Spot-check a layout, test a user flow, verify a fix. The device stays connected to your dev machine via ADB. You see its screen on your phone. Tap on your phone, the device responds.
How it works
Video is peer-to-peer WebRTC — encrypted, low latency. Signaling goes through Yep's relay, but video and touch data flow directly between your dev machine and your phone. No relay bandwidth cost.
A Go sidecar (Pion) handles WebRTC and H264 encoding. It's a single pre-built binary, compiled on GitHub Actions for each platform — no native dependencies, no libdatachannel, no system WebRTC libraries to install. The binary downloads automatically on first connect and only when you actually use device control, so Yep Anywhere stays lightweight. It talks to your device over ADB, encodes frames with x264 (ultrafast/zerolatency), hardware-decoded on your phone. Touch and nav buttons go over the WebRTC data channel. Multi-touch and pressure work natively.
Adaptive quality monitors packet loss and drops FPS before you notice stutter, recovers when the connection stabilizes.
What's next: agents that can see
We're adding accessibility tree support so agents can read what's on screen, tap elements by semantic label, and verify their own work.

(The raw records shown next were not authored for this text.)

(** C9.  When the form is valid, the custom outline is not in use (and the
    test of it does not throw), and the outline that comes back has no line
    that is not blank, [sendToWindow2] sets the section list to
    max(3, ceil(pages/5)) sections, the ceiling being that of the rational
    the number of pages stands for: the i-th has id i, the placeholder
    title with the decimal numeral of i, no content and the status pending;
    the first one becomes the active section. *)
Theorem sendToWindow2_fallback_sections
    (st : State) (response_text : option string) (pages : JsNumber) :
  form_invalid (advancedForm st) = false ->
  outline_throws (advancedForm st) = false ->
  flag (advancedForm st) "useCustomOutline" &&
    nonempty (trimmed (advancedForm st) "customOutline") = false ->
  form_get (advancedForm st) "pages" = Some (VNum pages) ->
  List.filter (fun l => nonempty (trim l))
              (split_lines (match response_text with Some t => t | None => "" end)) = [] ->
  exists st' : State,
    act OpSendToWindow2 [Content (Some response_text)] st = Some st' /\
    length (sections st') = Z.to_nat (spec_fallback_count pages) /\
    (forall i : nat,
        i < Z.to_nat (spec_fallback_count pages) ->
        sections st' !! i =
          Some (mkSection (Z.of_nat (S i)) ("بەشی " ++ decimal_text (S i)) "" Pending)) /\
    activeSectionId st' = Some 1%Z /\
    writingWindow st' = 2 /\
    isGeneratingGlobal st' = false.
Proof.
  intros Hvalid _ Hcustom Hpages Hblank.
  unfold act, begin, sendToWindow2_begin. rewrite Hvalid.
  cbn [advancedForm set_isGeneratingGlobal set_globalError].
  rewrite Hcustom, Hpages. cbn [flushed settle].
  unfold resume, sendToWindow2_resume. rewrite Hblank.
  cbn [imap fallback_sections fallback_count].
  unfold spec_fallback_count. rewrite <- Math_ceil_div5_value.
  set (n := Z.max 3 (Math_ceil_div5 pages)).
  assert (0 < n)%Z as Hn by lia.
  set (fs := map fallback_section (seqZ 1 n)).
  assert (length fs = Z.to_nat n) as Hlen
    by (unfold fs; now rewrite length_map, length_seqZ).
  assert (forall i : nat, i < Z.to_nat n ->
            fs !! i = Some (mkSection (Z.of_nat (S i)) ("بەشی " ++ decimal_text (S i))
                              "" Pending)) as Hlook.
  { intros i Hi. unfold fs.
    rewrite list_lookup_fmap, lookup_seqZ_lt by lia.
    cbn [fmap option_fmap option_map]. unfold fallback_section.
    cbn [render render_piece fallback_title arg nth].
    rewrite str_app_nil_r.
    replace (1 + Z.of_nat i)%Z with (Z.of_nat (S i)) by lia.
    do 3 f_equal. unfold Number_toString, Number_of_Z, Number_is_zero, decimal_text.
    cbn [num_neg num_int num_frac fraction_text].
    destruct (Z.ltb_spec (Z.of_nat (S i)) 0) as [H|_]; [lia|].
    cbn [andb]. rewrite str_app_nil_r. cbn [append].
    now rewrite <- nat_N_Z, Zabs2N.id. }
  pose proof (Hlook 0%nat ltac:(lia)) as H0.
  destruct fs as [|s l]; [discriminate|].
  cbn [lookup list_lookup] in H0. injection H0 as E0.
  cbn [flushed settle app].
  eexists. split; [reflexivity|].
  rewrite !flush_sections, flush_activeSectionId, flush_writingWindow,
    flush_isGeneratingGlobal.
  cbn [sections activeSectionId writingWindow isGeneratingGlobal
       set_isGeneratingGlobal set_writingWindow set_activeSectionId set_sections].
  repeat split; try assumption. now rewrite E0.
Qed.

(** Twenty-three pages give five sections. *)
Lemma sendToWindow2_fallback_sections_witness :
  exists st' : State,
    act OpSendToWindow2 [Content (Some (Some " "))]
        (input "pages" (VNum (Number_of_Z 23))
           (input "title" (VStr "T") (initialState None))) = Some st' /\
    length (sections st') = 5 /\
    (forall i : nat,
        i < 5 ->
        sections st' !! i =
          Some (mkSection (Z.of_nat (S i)) ("بەشی " ++ decimal_text (S i)) "" Pending)) /\
    activeSectionId st' = Some 1%Z /\
    writingWindow st' = 2 /\
    isGeneratingGlobal st' = false.
Proof.
  apply (sendToWindow2_fallback_sections
           (input "pages" (VNum (Number_of_Z 23))
              (input "title" (VStr "T") (initialState None)))
           (Some " ") (Number_of_Z 23));
    reflexivity.
Defined.

(* ------------------------------------------------------------------ *)
(** ** The options of the section prompt *)

Lemma render_app (f : Form) (args : list string) (l1 l2 : Template) :
  render f args (l1 ++ l2)%list = render f args l1 ++ render f args l2.
Proof.
  induction l1 as [|p l1 IH]; [reflexivity|].
  change (render_piece f args p ++ render f args (l1 ++ l2)%list =
          (render_piece f args p ++ render f args l1) ++ render f args l2).
  now rewrite IH, str_app_assoc.
Qed.

Lemma flag_agree (k k' : string) (f f' : Form) :
  agree_except k f f' -> String.eqb k' k = false -> flag f k' = flag f' k'.
Proof.
  intros H E. unfold flag. rewrite (H k'); [reflexivity|].
  now apply String.eqb_neq.
Qed.

Lemma render_agree (k : string) (f f' : Form) (args : list string) (t : Template) :
  agree_except k f f' -> reads k t = false -> render f args t = render f' args t.
Proof.
  intros H. induction t as [|p t IH]; [reflexivity|].
  cbn [reads existsb]. intros R. apply orb_false_elim in R as [Rp Rt].
  cbn [render]. rewrite (IH Rt). f_equal.
  destruct p as [s|k'|k' s|k1 a k2 b|i|i a]; cbn [render_piece piece_reads] in *;
    try reflexivity.
  - rewrite (H k'); [reflexivity | now apply String.eqb_neq].
  - now rewrite (flag_agree k k' f f' H Rp).
  - apply orb_false_elim in Rp as [R1 R2].
    rewrite (flag_agree k k1 f f' H R1).
    rewrite (H k2); [reflexivity | now apply String.eqb_neq].
Qed.

Lemma reads_app (k : string) (l1 l2 : Template) :
  reads k (l1 ++ l2)%list = reads k l1 || reads k l2.
Proof. apply existsb_app. Qed.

Build a feature, install the APK, navigate to the screen, confirm the list loads and the back button works — without a human in the loop.
Existing Android device MCP servers have high latency per action — screenshot, parse, decide, tap, repeat. We're prioritizing speed: direct ADB access, accessibility tree for structured interactions, screenshots only when you need visual verification.

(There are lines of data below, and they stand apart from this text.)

(** C10.  In an open pool with a worker available (an idle one, or
    room to create one), Submit(nil) -- Invoke(nil) for the function
    pool -- run to its return answers success.  The worker that got the
    nil reads it as the order to stop: it leaves its loop without
    executing anything, runs its deferred function and is gone; it is
    not put back into the idle store, and running is one less. *)
Theorem nil_submission_destroys_worker s (w : ptr) (q' : workerQueue) :
  crashed s = false -> IsClosed s = false -> locked s = false ->
  length (routines s) = length (objects s) ->
  worker_available s w q' ->
  let i := length (clients s) in
  exists k s1 s2 s3,
    (* the call Submit(nil), run to its return: success *)
    run exec s (Call (Submit None) :: replicate k (Client i)) = Some s1 /\
    answer i s1 = Some None /\
    inbox <$> objects s1 !! w = Some [None] /\
    routines s1 !! w = Some WRecv /\
    (* the worker reads nil and leaves its loop: no task is executed *)
    step exec s1 (Worker w) = Some s2 /\
    routines s2 !! w = Some (WDeferDec false) /\
    (* its deferred function runs; the goroutine is gone for good *)
    run exec s2 [Worker w; Worker w] = Some s3 /\
    routines s3 !! w = Some WDone /\
    step exec s3 (Worker w) = None /\
    (* the idle store is what the detach left; running went down by one *)
    workers (pool s3) = q' /\
    Running s3 = wrap32 (Running s1 - 1) /\
    logged s3 = logged s.
Proof.
  intros Hc Hopen Hl Hlen Hav i. subst i.
  destruct Hav as [(o & Hd & Ho & Hin & Hcl & Hr)|(Hd & Hcap & ->)].
  - pose proof (submit_nil_idle s w q' o Hc Hopen Hl Hd Ho Hin Hcl) as Hrun.
    cbv zeta in Hrun.
    assert (Hw : (w < length (objects s))%nat) by (by eapply lookup_lt_Some).
    edestruct (worker_takes_nil
                 (set_clients (clients s ++ [(Submit None, SubmitReturned None)])
                    (set_objects
                       (<[w := GoWorker [None] false (lastUsed o) (recycled o)]> (objects s))
                       (set_locked false (on_pool (set_workers q') s)))) w)
      as (s2 & s3 & H1 & H2 & H3 & H4 & H5 & H6 & H7 & H8);
      [done| by apply list_lookup_insert_eq | done | done |].
    eexists 4%nat, _, s2, s3. split; [exact Hrun|].
    split; [unfold answer; simpl; by rewrite lookup_last|].
    split; [simpl; by rewrite list_lookup_insert_eq|].
    by repeat split.
  - pose proof (submit_nil_fresh s q' Hc Hopen Hl Hlen Hd Hcap) as Hrun.
    cbv zeta in Hrun.
    edestruct (worker_takes_nil
                 (set_clients (clients s ++ [(Submit None, SubmitReturned None)])
                    (set_objects (objects s ++ [GoWorker [None] false (clock s) 0])
                       (set_routines (routines s ++ [WRecv])
                          (set_locked false
                             (on_pool (add_running 1) (on_pool (set_workers q') s))))))
                 (length (objects s)))
      as (s2 & s3 & H1 & H2 & H3 & H4 & H5 & H6 & H7 & H8);
      [done| by apply lookup_last | done | simpl; rewrite <- Hlen; by apply lookup_last |].
    eexists 10%nat, _, s2, s3. split; [exact Hrun|].
    split; [unfold answer; simpl; by rewrite lookup_last|].
    split; [simpl; by rewrite lookup_last|].
    split; [simpl; rewrite <- Hlen; by apply lookup_last|].
    by repeat split.
Qed.
End NilTask.

Lemma release_closes_pool_witness :
  exists s s2,
    run id rebooted release_again = Some s /\
    run id s after_release_again = Some s2 /\
    IsClosed rebooted = false /\
    IsClosed s = true /\ IsClosed s2 = true /\
    clients s2 !! 3%nat = Some (Submit (Some Returns), SubmitReturned (Some ErrPoolClosed)).
Proof.
  eexists _, _. split; [vm_compute; reflexivity|].
  split; [vm_compute; reflexivity|].
  split; [vm_compute; reflexivity|].
  match goal with
  | |- IsClosed ?s = true /\ IsClosed ?s2 = true /\ _ =>
      destruct (release_closes_pool id rebooted s s2
                  release_again after_release_again 2)
        as (H1 & H2 & _)
  end.
  - left. vm_compute. reflexivity.
  - intros [[|[|[|j]]] Hj]; vm_compute in Hj; discriminate Hj.
  - intros pc Hpc. vm_compute in Hpc. discriminate Hpc.
  - vm_compute. reflexivity.
  - vm_compute. reflexivity.
  - vm_compute. reflexivity.
  - vm_compute. reflexivity.
  - vm_compute. reflexivity.
  - split; [exact H1|]. split; [exact H2|]. vm_compute. reflexivity.
Defined.

(** C5 as stated fails when Reboot is in play.  On the pool NewPool(1):
    a Release whose compare-and-swap has closed the pool is overtaken by
    a Reboot, which reopens it; the Release then returns on an open
    pool, and the next submission is accepted and handed to a worker. *)
Lemma release_returns_on_open_pool :
  exists s s2,
    run id pool_one release_overtaken = Some s /\
    crashed s = false /\
    clients s !! 0%nat = Some (Release, ReleaseReturned) /\
    IsClosed s = false /\
    run id s (submit_next 2) = Some s2 /\
    crashed s2 = false /\
    clients s2 !! 2%nat = Some (Submit (Some Returns), SubmitReturned None) /\
    objects s2 = [GoWorker [Some Returns] false 0 0].
Proof.
  eexists _, _. split; [vm_compute; reflexivity|].
  do 3 (split; [vm_compute; reflexivity|]).
  split; [vm_compute; reflexivity|].
  repeat split; vm_compute; reflexivity.
Qed.

(** Without any race: after a Release has returned, a Reboot run to its
    return reopens the pool, and the next submission is accepted. *)
Lemma reboot_after_release_accepts :
  exists s s2,
    run id pool_one shutdown = Some s /\
    clients s !! 0%nat = Some (Release, ReleaseReturned) /\
    IsClosed s = true /\
    run id s (Call Reboot :: replicate 4 (Client 1%nat) ++ submit_next 2) = Some s2 /\
    crashed s2 = false /\ IsClosed s2 = false /\
    clients s2 !! 2%nat = Some (Submit (Some Returns), SubmitReturned None).
Proof.
  eexists _, _. split; [vm_compute; reflexivity|].
  do 2 (split; [vm_compute; reflexivity|]).
  split; [vm_compute; reflexivity|].
  repeat split; vm_compute; reflexivity.
Qed.

Lemma nil_submission_destroys_worker_witness :
  exists k s1 s2 s3,
    run id pool_one (Call (Submit None) :: replicate k (Client 0)) = Some s1 /\
    answer 0 s1 = Some None /\
    inbox <$> objects s1 !! 0%nat = Some [None] /\
    routines s1 !! 0%nat = Some WRecv /\
    step id s1 (Worker 0) = Some s2 /\
    routines s2 !! 0%nat = Some (WDeferDec false) /\
    run id s2 [Worker 0%nat; Worker 0%nat] = Some s3 /\
    routines s3 !! 0%nat = Some WDone /\
    step id s3 (Worker 0) = None /\
    workers (pool s3) = QStack (Stack.newWorkerStack 0) /\
    Running s3 = wrap32 (Running s1 - 1) /\
    logged s3 = logged pool_one.
Proof.
  apply (nil_submission_destroys_worker id pool_one 0 (QStack (Stack.newWorkerStack 0)));
    try reflexivity.
  right. split; [reflexivity|]. split; [right; vm_compute; reflexivity | reflexivity].
Defined.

The agent and the device are on the same machine, connected by ADB. No network hop for input, no cloud round-trip for screenshots. The sidecar is already there.
iOS Simulator support is next.
Try it
Device control ships in Yep Anywhere today. Enable Device Bridge in Settings, and any Android emulator or device connected via ADB shows up automatically in the Devices tab. It's still in beta — expect rough edges.